National symbols of Canada are the symbols that are used in Canada and abroad to represent the country and its people. Prominently, the use of the maple leaf as a Canadian symbol dates back to the early 18th century, and is depicted on its current and previous flags, the penny, and on the coat of arms (or royal arms).The Crown symbolizes the Canadian monarchy, and appears on the coat of arms (used by parliamentarians and government ministries), the flag of the Governor General, the coats of arms of many provinces and territories; the badges of the Canadian Forces, Royal Canadian Mounted Police (RCMP), many regiments, and other police forces; on buildings, as well as some highway signs and licence plates. Also, the Queen's image appears in Canadian government buildings, military installations and schools; and on Canadian stamps, $20 bank notes, and all coins.
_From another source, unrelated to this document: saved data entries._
Lemma broadcast_ordered k q n k' :
  ordered k -> allowed k (K_broadcast_queue q) -> context_broadcast_queue q k = Ok (n, k') -> ordered k'.
Proof.
  intros (rq & sq & Hinv) Hu H. destruct (sched_cons _ _ _ Hinv) as (h & t & -> & Hc).
  destruct (context_broadcast_queue_spec k h t sq q Hinv) as (k1 & t1 & Hk1 & Hi & _).
  { apply Forall_forall. intros c Hcq. eapply Hu; [apply (qi_sleep _ _ _ _ (si_q _ _ _ Hinv))|done|done]. }
  rewrite Hk1 in H. injection H as <- <-. by eexists _, _.
Qed.

Lemma yield_ordered k fs b k' :
  ordered k -> isr_disabled k = true -> isr_context_yield fs k = Ok (b, k') -> ordered k'.
Proof.
  intros (rq & sq & Hinv) Hisr H. destruct (sched_cons _ _ _ Hinv) as (h & t & -> & Hc).
  destruct (isr_context_yield_inv k h t sq fs Hinv Hisr) as (b1 & k1 & l1 & l2 & Hk1 & _ & Hi & _).
  rewrite Hk1 in H. injection H as <- <-. by eexists _, _.
Qed.

(** The current context pops its innermost return point. *)
Lemma pop_frame k c tl sq x fs :
  sched_inv k (c :: tl) sq -> k_ctx k !! c = Some x ->
  sched_inv (k <| k_ctx := <[c := x <| c_saved := fs |>]> (k_ctx k) |>) (c :: tl) sq.
Proof.
  intros Hinv Hx. eapply sched_inv_update_current; eauto.
  apply Forall_forall. intros d Hd. cbn. replace (c_priority x) with (pri k c) by (unfold pri; by rewrite Hx).
  eapply sorted_head_le; [apply (qi_sorted _ _ _ _ (si_q _ _ _ Hinv))|done].
Qed.

Lemma resume_ordered k k' : ordered k -> allowed k K_resume -> resume k = Ok (tt, k') -> ordered k'.
Proof.
  intros (rq & sq & Hinv) Hu H. destruct (sched_cons _ _ _ Hinv) as (c & tl & -> & Hc).
  destruct (sched_current_ctx _ _ _ _ Hinv) as [_ [x Hx]]. unfold resume in H.
  rewrite (bind_run _ _ _ _ _ (current_run c k Hc)), (bind_run _ _ _ _ _ (ctx_run c x k Hx)) in H.
  destruct (c_saved x) as [|f fs] eqn:E; [injection H as <-; by exists (c :: tl), sq|].
  set (k1 := k <| k_ctx := <[c := x <| c_saved := fs |>]> (k_ctx k) |>).
  rewrite (bind_run _ _ _ _ k1 eq_refl) in H.
  assert (Hi1 : sched_inv k1 (c :: tl) sq) by by apply pop_frame.
  assert (Ho1 : ordered k1) by by exists (c :: tl), sq.
  destruct f as [| |l|l]; cbn in H.
  - injection H as <-. by apply ordered_isr.
  - injection H as <-. by apply ordered_isr.
  - destruct (k_locks k !! l) as [y|] eqn:Hl.
    + rewrite (wait_tail_take l k1 y Hl) in H. exists (c :: tl), sq.
      eapply take_lock_inv; [exact Hi1| |exact H]. unfold pri, k1. cbn. rewrite lookup_insert_eq. cbn. eauto.
    + unfold wait_tail in H. apply bind_inv in H as (y & k2 & Hy & _). apply lk_inv in Hy as [Hy _].
      change (k_locks k !! l = Some y) in Hy. congruence.
  - destruct (spinlock_unlock_inv k1 c tl sq l k' Hi1 H) as (rq & Hi & _). by exists rq, sq.
Qed.
(** Leaving with nothing changed for the others. *)
Lemma leave_quiet k k1 c tl sq l y x :
  may_lock k c tl sq l y x -> in_section k1 c tl sq l y x -> (forall d, d <> c -> pri k1 d = pri k d) ->
  exists k2, spinlock_unlock l k1 = Ok (tt, k2) /\ ordered k2 /\ run_list k2 (c :: tl)
    /\ forall q, sleep_list k2 q (sq q).
Proof.
  intros Hm Hs Hp. destruct (unlock_quiet _ _ _ _ _ _ _ Hs) as (k2 & Hk2 & Hi2 & _ & _); [by eapply tail_frame|].
  exists k2. split_and!; [done|by eexists _, _|by eapply sched_run|]. intros q. by apply (sched_sleep_at _ _ _ q Hi2).
Qed.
Canada is known for its vast forests and mountain ranges and the animals that reside within them, such as moose, beaver, caribou, polar bears, grizzly bears, Canada goose, and the common loon. The beaver's emblematic status originated from the fact much of Canada's early economic history was tied to the fur trade in beaver fur, used to make hats fashionable in Europe. Other products made from the country's natural resources, such as maple syrup, are also associated with Canadian identity.

Additional national symbols include the RCMP and anything pertaining to ice hockey, Canada's official winter sport, which is often used as a national symbol of unity and pride.

In recent years, other symbols have become a source of pride: notably, the I am Canadian campaign by Molson beer, most notably the commercial featuring Joe Canada, infused home-grown beer with nationalism. (Molson later merged with an American beer company, Coors.) The Canadian fashion retailer Roots sells a variety of merchandise designed to evoke nationalistic sentiment.